Try it – The lines to copy are those in the records below that hold the word "Hrec".

Stored items:
(** X23: after [update_status] with scheduler jobs has returned, an unforced
    [submit] is blocked exactly for the ids of the status document that the
    scheduler reports as [submitted] or higher. *)
Theorem update_then_gate (sj : gmap string ClusterJob) (jobsid : string) w w2 :
  update_job_status (Some sj) w = (Returns tt, w2) ->
  passes_gate false (status_at_gate jobsid w2) = false
  <-> jobsid ∈ od_keys (status_of (job_document w))
      /\ exists cjob reported,
           sj !! jobsid = Some cjob
           /\ status cjob = Some reported
           /\ JobStatus.value JobStatus.submitted <= reported.
Proof.
  unfold update_job_status, on_document.
  destruct (update_status (Some sj) (job_document w)) as [r doc'] eqn:Hrun.
  intros [= -> <-].
  unfold status_at_gate, recorded_status. simpl.
  destruct (update_status_values (Some sj) _ _ Hrun jobsid) as [Hin Hnot].
  destruct (decide (jobsid ∈ od_keys (status_of (job_document w)))) as [Hk|Hk].
  - destruct (Hin Hk) as (v & Hv & ->). simpl.
    unfold reconciled_status, _status_scheduler in Hv.
    destruct (sj !! jobsid) as [cjob|].
    + destruct (status cjob) as [reported|] eqn:Hst; [|discriminate].
      rewrite !max_int_Zmax in Hv. injection Hv as <-.
      unfold passes_gate, _status_local. simpl negb. cbv iota. simpl.
      destruct (Z.geb_spec (Z.max (Z.max 2 reported) 1) 4) as [Hge|Hlt].
      * split; [intros _|done]. split; [done|].
        exists cjob, reported. split_and!; [done..|lia].
      * split; [done|]. intros (_ & cj & r & [= <-] & Hst' & Hr).
        rewrite Hst in Hst'. injection Hst' as <-. lia.
    + injection Hv as <-. split; [done|].
      intros (_ & cj & r & Hcj & _). discriminate.
  - rewrite (Hnot Hk). simpl. split; [done|]. by intros [? _].
Qed.

End SubmitFurther.

(** ** The further properties on the samples *)

Lemma _status_scheduler_floor_witness :
  _status_scheduler "p-b-default" Sample.scheduler_jobs = Returns 2
  /\ JobStatus.value JobStatus.unknown <= 2.
Proof.
  assert (H : _status_scheduler "p-b-default" Sample.scheduler_jobs = Returns 2)
    by (vm_compute; reflexivity).
  split; [exact H|].
  exact (proj1 (_status_scheduler_floor "p-b-default" Sample.scheduler_jobs 2 H)).
Defined.

Lemma accessors_exclusive_witness :
  (queued Sample.cjob_queued []).1 = Returns true
  /\ registered Sample.cjob_queued []
     = (Returns false, [DeprecationWarning "Use status() instead."]).
Proof.
  split; [reflexivity|].
  apply (accessors_exclusive Sample.cjob_queued [] [] 3 0 queued registered);
    [reflexivity | reflexivity | discriminate | reflexivity].
Defined.

Lemma accessors_all_false_witness :
  Forall (fun acc =>
            acc Sample.cjob_blank []
            = (Returns false, [] ++ [DeprecationWarning "Use status() instead."]))
    accessors.
Proof.
  apply (accessors_all_false Sample.cjob_blank []).
  intros s H. discriminate H.
Defined.

Lemma update_status_frame_witness :
  (update_status None (<["note"%string := [("seen"%string, 0)]]> Sample.three)).2
    !! "note"%string
  = (<["note"%string := [("seen"%string, 0)]]> Sample.three) !! "note"%string.
Proof.
  apply (update_status_frame None
           (<["note"%string := [("seen"%string, 0)]]> Sample.three) "note").
  discriminate.
Defined.

Lemma update_status_creates_entry_witness :
  update_status (Some Sample.scheduler_jobs) ∅
  = (Returns tt, <["status"%string := []]> ∅).
Proof.
  apply (update_status_creates_entry (Some Sample.scheduler_jobs) ∅).
  reflexivity.
Defined.

Lemma update_status_stops_witness :
  exists doc' : document,
    update_status (Some Sample.unreported) Sample.three = (Raises TypeError, doc')
    /\ od_get "p-b-default" (status_of doc') = Some 6
    /\ od_get "p-c-default" (status_of doc') = Some 8.
Proof.
  destruct (update_status_stops Sample.unreported Sample.three
              ["p-a-default"%string] ["p-c-default"%string]
              "p-b-default" Sample.cjob_blank)
    as (doc' & Hrun & _ & Hrest).
  - reflexivity.
  - intros k' cj Hk' Hcj. apply list_elem_of_singleton in Hk' as ->.
    vm_compute in Hcj. discriminate Hcj.
  - vm_compute. reflexivity.
  - reflexivity.
  - exists doc'. split; [exact Hrun|].
    split; (rewrite Hrest; [reflexivity|]);
      intros H; apply list_elem_of_singleton in H; discriminate H.
Defined.

Lemma update_status_forgets_witness :
  (update_status None Sample.three).1
  = (update_status None
       {[ "status"%string := [("p-a-default"%string, 1);
                              ("p-b-default"%string, 1);
                              ("p-c-default"%string, 1)] ]}).1.
Proof.
  apply (update_status_forgets None Sample.three
           {[ "status"%string := [("p-a-default"%string, 1);
                                  ("p-b-default"%string, 1);
                                  ("p-c-default"%string, 1)] ]}).
  reflexivity.
Defined.

Lemma submit_frame_witness :
  recorded_status "proj-0a1b-nightly"
    (submit Sample.env_accepting Sample.project tt "run.sh"%string "default"
       false false tt (Sample.nightly 6)).2
  = recorded_status "proj-0a1b-nightly" (Sample.nightly 6).
Proof.
  apply (submit_frame Sample.env_accepting Sample.project tt "run.sh"%string
           "default"%string false false tt (Sample.nightly 6)
           "proj-0a1b-nightly"%string).
  vm_compute. discriminate.
Defined.

Lemma submit_identifiers_independent_witness :
  recorded_status (jobsid_of Sample.project tt "nightly")
    (submit Sample.env_accepting Sample.project tt "run.sh"%string "default"
       false false tt Sample.fresh).2
  = recorded_status (jobsid_of Sample.project tt "nightly") Sample.fresh.
Proof.
  apply (submit_identifiers_independent Sample.env_accepting Sample.project tt
           "run.sh"%string "default"%string "nightly"%string false false tt
           Sample.fresh).
  discriminate.
Defined.

Lemma submit_raises_only_witness :
  (submit Sample.env_refusing Sample.project tt "run.sh"%string "default"
     false false tt Sample.fresh).1
  = Raises AssertionError
  /\ exists st',
       env_submit Sample.env_refusing (jobsid_of Sample.project tt "default")
         "run.sh"%string false tt (env_state Sample.fresh)
       = (EnvRaises AssertionError, st')
       \/ (env_submit Sample.env_refusing (jobsid_of Sample.project tt "default")
             "run.sh"%string false tt (env_state Sample.fresh)
           = (EnvReturns false, st')
           /\ AssertionError = AssertionError).
Proof.
  assert (H : (submit Sample.env_refusing Sample.project tt "run.sh"%string
                 "default" false false tt Sample.fresh).1
              = Raises AssertionError) by (vm_compute; reflexivity).
  split; [exact H|].
  exact (proj2 (proj2 (submit_raises_only Sample.env_refusing Sample.project tt
                         "run.sh"%string "default"%string false false tt
                         Sample.fresh AssertionError H))).
Defined.

Lemma submit_accepted_witness :
  exists w',
    submit Sample.env_accepting Sample.project tt "run.sh"%string "default"
      false false tt Sample.fresh
    = (Returns true, w')
    /\ recorded_status Sample.jobsid w' = Some (JobStatus.value JobStatus.submitted)
    /\ env_state w' = 1%nat.
Proof.
  destruct (submit_accepted Sample.env_accepting Sample.project tt
              "run.sh"%string "default"%string false tt Sample.fresh 1%nat)
    as (w' & Hrun & Hrec & Hst & _).
  - vm_compute. reflexivity.
  - vm_compute. reflexivity.
  - exists w'. split_and!; [exact Hrun | exact Hrec | exact Hst].
Defined.

Lemma submit_error_blocks_retry_witness :
  submit Sample.env_accepting Sample.project tt "run.sh"%string "default"
    false false tt
    (submit (Sample.env_raising (OtherException "qsub")) Sample.project tt
       "run.sh"%string "default" false false tt Sample.fresh).2
  = (Returns false,
     (submit (Sample.env_raising (OtherException "qsub")) Sample.project tt
        "run.sh"%string "default" false false tt Sample.fresh).2).
Proof.
  apply (submit_error_blocks_retry (Sample.env_raising (OtherException "qsub"))
           Sample.project tt "run.sh"%string "default"%string false false tt
           Sample.fresh _ (OtherException "qsub")).
  - vm_compute. reflexivity.
  - reflexivity.
Defined.

Lemma update_then_gate_witness :
  passes_gate false
    (status_at_gate Sample.jobsid
       (update_job_status (Some Sample.scheduler_queued) (Sample.recorded 2)).2)
  = false.
Proof.
  apply (proj2 (update_then_gate Sample.scheduler_queued Sample.jobsid
                  (Sample.recorded 2)
                  (update_job_status (Some Sample.scheduler_queued)
                     (Sample.recorded 2)).2
                  ltac:(vm_compute; reflexivity))).
  split.
  - apply list_elem_of_singleton. reflexivity.
  - exists (mkClusterJob Sample.jobsid (Some 6)), 6.
    split_and!; [vm_compute; reflexivity | reflexivity | vm_compute; discriminate].
Defined.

Answer box –
    as (w' & Hrun & Hrec & Hst & _).
  - exists w'. split_and!; [exact Hrun | exact Hrec | exact Hst].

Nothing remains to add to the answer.